(** Verification of a certificate just signed, by the certificate whose
    subject was set as its issuer. *)
Lemma cert_verify_signedBy (parent c : Cert) k alg pk :
  issuer c = subject parent ->
  publicKey parent = Some pk ->
  cert_verify parent (signedBy c k alg)
    = match key_verify pk (digestOf c alg) (key_sign k (digestOf c alg)) with
      | Some ok => Returned ok
      | None => Thrown (ForgeError "Encryption block is invalid.")
      end.
Proof.
  intros Hi Hpk. unfold cert_verify, isIssuer. cbn.
  now rewrite Hi, attributes_match_refl, Hpk.
Qed.

Lemma createCert_leaf_run options R name w :
  LeafRun options R name w (createCert options (Some R) name w).
Proof.
  rewrite createCert_run, prepareCert_run.
  on_generated pk sk; [|now auto with runs].
  on_parsed parsed; [|now eauto with runs].
  cbn [fst snd signCert].
  destruct (privateKey R) as [skR|] eqn:HskR.
  - rewrite cert_sign_with.
    destruct (publicKey R) as [pkR|] eqn:HpkR.
    + rewrite (cert_verify_signedBy R _ skR sha256 pkR) by easy.
      destruct (key_verify pkR _ _) as [[|]|] eqn:Hv; cbn [negb];
        eauto with runs.
    + unfold cert_verify, isIssuer. cbn.
      rewrite attributes_match_refl, HpkR. cbn. eauto with runs.
  - cbn. eauto with runs.
Qed.

Lemma createCert_root_run options name w :
  createCert options None name w =
    match generateKeyPair (keyDraws w) (bitsOf options) with
    | None =>
        (Thrown KeyGenerationError,
         {| fsLog := fsLog w; keyDraws := S (keyDraws w);
            clockReads := clockReads w; randomDraws := randomDraws w |})
    | Some (pk, sk) =>
        let key := keysOf options pk sk in
        match privateKeyFromPem (keyTowrite key) with
        | None =>
            (Thrown (ForgeError "Could not convert private key from PEM"),
             afterKeyFile options name key 2 0 w)
        | Some parsed =>
            (Returned (signedBy (outcertOf options None pk parsed w) sk sha256),
             afterKeyFile options name key 2 1 w)
        end
    end.
Proof.
  rewrite createCert_run, prepareCert_run.
  on_generated pk sk; [|reflexivity].
  now on_parsed parsed.
Qed.

Lemma generateRoot_run options w :
  generateRoot options w =
    match createCert options None None
            {| fsLog := fsLog w ++ [Mkdir (outFolder options)];
               keyDraws := keyDraws w; clockReads := clockReads w;
               randomDraws := randomDraws w |} with
    | (Returned caCert, w1) =>
        (Returned caCert,
         {| fsLog := fsLog w1 ++
              [WriteFile
                 (path_join (outFolder options)
                    (template (commonNameOf
                                 (option_map fillMissingFields (attrs options)))
                     ++ ".cert.pem"))
                 (certificateToPem caCert)];
            keyDraws := keyDraws w1; clockReads := clockReads w1;
            randomDraws := randomDraws w1 |})
    | (Thrown e, w1) => (Thrown e, w1)
    end.
Proof.
  unfold generateRoot, bind at 1, fs_mkdir.
  unfold bind at 1.
  now destruct (createCert options None None _) as [[caCert|e] w1].
Qed.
------------
Only the lines containing the word "publicKey" should be returned from the data above.

ANSWER TO THIS PROBLEM =
  publicKey parent = Some pk ->
    destruct (publicKey R) as [pkR|] eqn:HpkR.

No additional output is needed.